Gradient Boosting-Based Simultaneous Classification and Regression Approach
Rawabi Alwanin, Ouiem Bchir, Mohamed Maher Ben Ismail · IEEE Access · 2025
The recent development of advanced data analytics and machine learning promoted the introduction of diverse learning techniques designed to alleviate challenges related to two major supervised learning tasks: (i) Classification and (ii) Regression. Despite the successful consideration of these tasks to address problems relevant to various applications, the design of dual machine learning approaches that perform both tasks simultaneously remains challenging.

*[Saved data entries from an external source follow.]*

(* ===== verification/PyDecimal.v ===== *)
(** * Python's [decimal.Decimal] under the default context

    The finite decimals of the standard library, with the default context every module of the
    program uses: precision 28, [ROUND_HALF_EVEN].  A number is a signed coefficient and a decimal
    exponent; arithmetic computes the exact result and rounds it to 28 significant digits, and
    comparison is exact.  The exponents of results follow the library (they decide how a number
    prints), equality of values is the coarser [deq].  Signed zeros, NaN, infinities and the
    exponent bounds (+-999999) are left out: no module of the program produces them. *)

From Stdlib Require Import QArith Qpower Qabs Qround Lqa.
From S2P Require Import Prelude.

#[local] Open Scope Z_scope.

Record decimal := Dec { dcoef : Z; dexp : Z }.

#[global] Instance decimal_eq_dec : EqDecision decimal.
Proof. solve_decision. Defined.

Definition dec_of_Z (n : Z) : decimal := Dec n 0.
Definition d0 : decimal := dec_of_Z 0.
Definition d1 : decimal := dec_of_Z 1.

Definition dprec : Z := 28.

(** ** Rounding to the context *)
Fixpoint ndigits_fuel (fuel : nat) (n : Z) : Z :=
  match fuel with
  | O => 1
  | S f => if n <? 10 then 1 else 1 + ndigits_fuel f (n / 10)
  end.

(** The number of decimal digits of [n >= 0]; [log2 n] divisions by ten are enough. *)
Definition ndigits (n : Z) : Z := ndigits_fuel (Z.to_nat (Z.log2 n)) n.

(** [n / 10^k] rounded half to even, for [n >= 0]. *)
Definition round_half_even (n k : Z) : Z :=
  let p := 10 ^ k in
  let q := n / p in
  let r := n mod p in
  if 2 * r <? p then q else if p <? 2 * r then q + 1 else if Z.even q then q else q + 1.

(** [Decimal._fix]: round to 28 digits; a carry to 29 digits drops its last zero. *)
Definition dfix (d : decimal) : decimal :=
  let n := Z.abs (dcoef d) in
  let nd := ndigits n in
  if nd <=? dprec then d
  else
    let k := nd - dprec in
    let q := round_half_even n k in
    let s := Z.sgn (dcoef d) in
    if q =? 10 ^ dprec then Dec (s * 10 ^ (dprec - 1)) (dexp d + k + 1)
    else Dec (s * q) (dexp d + k).

(** ** Arithmetic *)
Definition scale_to (e : Z) (d : decimal) : Z := dcoef d * 10 ^ (dexp d - e).

Definition dadd_exact (a b : decimal) : decimal :=
  let e := Z.min (dexp a) (dexp b) in Dec (scale_to e a + scale_to e b) e.

Definition dmul_exact (a b : decimal) : decimal := Dec (dcoef a * dcoef b) (dexp a + dexp b).

Definition dneg_exact (a : decimal) : decimal := Dec (- dcoef a) (dexp a).

Definition dadd (a b : decimal) : decimal := dfix (dadd_exact a b).
Definition dsub (a b : decimal) : decimal := dadd a (dneg_exact b).
Definition dmul (a b : decimal) : decimal := dfix (dmul_exact a b).
Definition dneg (a : decimal) : decimal := dfix (dneg_exact a).
Definition dabs (a : decimal) : decimal := dfix (Dec (Z.abs (dcoef a)) (dexp a)).

(** The exact quotient's trailing zeros are dropped while the exponent is below the ideal one. *)
Fixpoint strip_zeros (fuel : nat) (c e ideal : Z) : Z * Z :=
  match fuel with
  | O => (c, e)
  | S f => if (e <? ideal) && (c mod 10 =? 0) then strip_zeros f (c / 10) (e + 1) ideal
           else (c, e)
  end.

(** [a / b]: 29 or 30 digits of the quotient, a sticky last digit when it is inexact, rounded. *)
Definition ddiv (a b : decimal) : result decimal :=
  if dcoef b =? 0 then (if dcoef a =? 0 then Err InvalidOperation else Err DivisionByZero)
  else if dcoef a =? 0 then Ok (dfix (Dec 0 (dexp a - dexp b)))
  else
    let ca := Z.abs (dcoef a) in
    let cb := Z.abs (dcoef b) in
    let shift := ndigits cb - ndigits ca + dprec + 1 in
    let e := dexp a - dexp b - shift in
    let num := if 0 <=? shift then ca * 10 ^ shift else ca in
    let den := if 0 <=? shift then cb else cb * 10 ^ (- shift) in
    let q := num / den in
    let s := Z.sgn (dcoef a) * Z.sgn (dcoef b) in
    if negb (num mod den =? 0)
    then Ok (dfix (Dec (s * (if q mod 5 =? 0 then q + 1 else q)) e))
    else let '(c, e') := strip_zeros (Z.to_nat (dexp a - dexp b - e)) q e (dexp a - dexp b) in
         Ok (dfix (Dec (s * c) e')).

This paper proposes a Dual-learning XGBoost Based Approach (DXGBA), a novel gradient boosting-based machine learning approach that concurrently carries out classification and regression tasks. Specifically, the proposed approach aims at learning a supervised learning model that is jointly trained for both classification and regression using a single unified framework. The optimization of this dual task is formulated using a novel joint cost function that minimizes the total error of both classification and regression tasks during the learning phase. The proposed approach was assessed using benchmark datasets and performance measures. The experiments proved its effectiveness compared to native eXtreme Gradient Boosting (XGBoost) models. DXGBA achieved an F1-score of 0.4718 and an MSE of 0.0002 on the bankruptcy dataset, outperforming the single-task XGBoost, which yielded 0.3942 and 0.0003, respectively. Moreover, DXGBA reduced testing time by up to 81.9% compared to baseline methods. It also evidenced better performance relative to conventional machine learning models.